• Assignment: If a line of the listing below contains the string "Python", count it, then give the total by itself.

• Exercise materials:
(** * Verification of the report parser of car-damage-analyzer (src/app.py)

    The development embeds [parse_analysis] and its helpers
    [translate_severity], [extract_value] and [estimate_cost] together with
    the fragment of Python's [re] module they rely on, and states the
    properties of the specification over that embedding.

    Python strings are sequences of Unicode code points; they are modelled
    as [list N].  Dictionaries with computed keys are [gmap]s. *)

From Stdlib Require Import NArith Ascii String.
From stdpp Require Import base option list strings gmap.

Local Open Scope N_scope.

(** ** Strings *)

Abbreviation str := (list N).

(** The source file is UTF-8 encoded; a string literal of the source denotes
    the code points its bytes decode to.  [utf8_go] is that decoder, so that
    literals can be written here exactly as they stand in [app.py]. *)
Fixpoint utf8_go (bs : list N) (acc : N) (need : nat) : str :=
  match bs with
  | [] => []
  | b :: bs' =>
      match need with
      | S n =>
          let acc' := acc * 64 + b mod 64 in
          match n with
          | O => acc' :: utf8_go bs' 0 O
          | S _ => utf8_go bs' acc' n
          end
      | O =>
          if b <? 0x80 then b :: utf8_go bs' 0 O
          else if b <? 0xE0 then utf8_go bs' (b mod 32) 1%nat
          else if b <? 0xF0 then utf8_go bs' (b mod 16) 2%nat
          else utf8_go bs' (b mod 8) 3%nat
      end
  end.

Definition py (s : string) : str :=
  utf8_go (List.map N_of_ascii (list_ascii_of_string s)) 0 O.

Definition NL : N := 10.

(** ** The Unicode tables of the Python runtime *)

(** [str.isspace] on one code point; also the class [\s] of [re] on [str]
    patterns. *)
Definition isspace (c : N) : bool :=
  ((0x09 <=? c) && (c <=? 0x0D)) || ((0x1C <=? c) && (c <=? 0x20))
  || (c =? 0x85) || (c =? 0xA0) || (c =? 0x1680)
  || ((0x2000 <=? c) && (c <=? 0x200A))
  || (c =? 0x2028) || (c =? 0x2029) || (c =? 0x202F) || (c =? 0x205F)
  || (c =? 0x3000).

Definition is_ascii_upper (c : N) : bool := (0x41 <=? c) && (c <=? 0x5A).

(** Full lower-case mapping of one code point, as used by [str.lower].  The
    table is restricted to the code points whose image contains an ASCII
    letter: the ASCII capitals, U+0130 (capital I with dot above, which
    lowers to "i" followed by U+0307) and U+212A (Kelvin sign).  Every other
    code point is left alone.  The program only compares lowered strings
    with the ASCII words minor, moderate, severe and with three words in
    Arabic script, which is caseless, so the outcome of each comparison is
    the one of the full table. *)
Definition lower_full (c : N) : str :=
  if is_ascii_upper c then [c + 32]
  else if c =? 0x130 then [0x69; 0x307]
  else if c =? 0x212A then [0x6B]
  else [c].

(** [s.lower()] *)
Definition str_lower (s : str) : str := flat_map lower_full s.

(** [s.strip()] *)
Fixpoint lstrip (s : str) : str :=
  match s with
  | c :: s' => if isspace c then lstrip s' else s
  | [] => []
  end.
Definition rstrip (s : str) : str := reverse (lstrip (reverse s)).
Definition strip (s : str) : str := rstrip (lstrip s).

(** [s.split(sep)] for a one-character separator: always at least one
    piece. *)
Fixpoint split_on (sep : N) (s : str) : list str :=
  match s with
  | [] => [[]]
  | c :: s' =>
      if c =? sep then [] :: split_on sep s'
      else match split_on sep s' with
           | [] => [[c]]
           | p :: ps => (c :: p) :: ps
           end
  end.

(** ** Severity normalisation and cost bands *)

Definition MISSING : str := py "---".

Definition severity_map : gmap str str :=
  list_to_map
    [(py "minor", py "جزئی");
     (py "moderate", py "متوسط");
     (py "severe", py "شدید");
     (py "جزئی", py "جزئی");
     (py "متوسط", py "متوسط");
     (py "شدید", py "شدید")].

(** [severity_map.get(severity.lower(), severity)] *)
Definition translate_severity (severity : str) : str :=
  default severity (severity_map !! str_lower severity).

Definition costs : gmap str str :=
  list_to_map
    [(py "minor", py "1-2 میلیون تومان");
     (py "moderate", py "3-5 میلیون تومان");
     (py "severe", py "6-10 میلیون تومان")].

(** [costs.get(severity.lower(), "---")] *)
Definition estimate_cost (severity : str) : str :=
  default MISSING (costs !! str_lower severity).

(** ** The fragment of [re] used by the program

    The five patterns of [app.py] use literals, the classes [.], [\s] and
    [[\s\S]], greedy and lazy stars over one of these classes, sequencing,
    alternation, capture groups, the look-ahead [(?=...)] and the anchors
    [\Z] and [$].  The matcher below is a backtracking matcher with the
    priorities of [re]: left alternative first, longest first for a greedy
    star, shortest first for a lazy one. *)

Inductive cclass :=
| CLit (c : N)   (* a literal character *)
| CDot           (* .      : anything but a newline (no DOTALL) *)
| CSpace         (* \s *)
| CAll.          (* [\s\S] *)

Inductive regex :=
| Eps                              (* the empty pattern *)
| Chr (k : cclass)
| Rep (k : cclass) (lazy : bool)   (* k* and k*? *)
| Cat (r1 r2 : regex)
| Alt (r1 r2 : regex)
| Grp (i : nat) (r : regex)        (* the i-th capture group *)
| Ahead (r : regex)                (* (?=r) *)
| EndZ                             (* \Z *)
| Dollar.                          (* $ (no MULTILINE) *)

Infix "⋅" := Cat (at level 41, right associativity).

(** One-character lower-casing of the matcher ([Py_UNICODE_TOLOWER]) and the
    compiler's table of lower-case letters sharing an upper case, restricted
    as [lower_full] is to what can meet an ASCII letter: U+0130 and U+212A
    lower to i and k; i goes with dotless i (U+0131), s with long s
    (U+017F). *)
Definition unicode_tolower (c : N) : N :=
  if is_ascii_upper c then c + 32
  else if c =? 0x130 then 0x69
  else if c =? 0x212A then 0x6B
  else c.

Definition is_ascii_lower (c : N) : bool := (0x61 <=? c) && (c <=? 0x7A).

Definition unicode_iscased (c : N) : bool :=
  is_ascii_upper c || is_ascii_lower c
  || (c =? 0x130) || (c =? 0x131) || (c =? 0x17F) || (c =? 0x212A).

Definition ignorecase_fixes (lo : N) : list N :=
  if lo =? 0x69 then [0x131]
  else if lo =? 0x131 then [0x69]
  else if lo =? 0x73 then [0x17F]
  else if lo =? 0x17F then [0x73]
  else [].

(** A literal [p] of the pattern against the character [c] of the text.
    Under IGNORECASE the compiler lowers a cased literal and the matcher
    lowers the character. *)
Definition lit_match (ic : bool) (p c : N) : bool :=
  if ic && unicode_iscased p then
    let lo := unicode_tolower p in
    existsb (N.eqb (unicode_tolower c)) (lo :: ignorecase_fixes lo)
  else c =? p.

• Written response: 3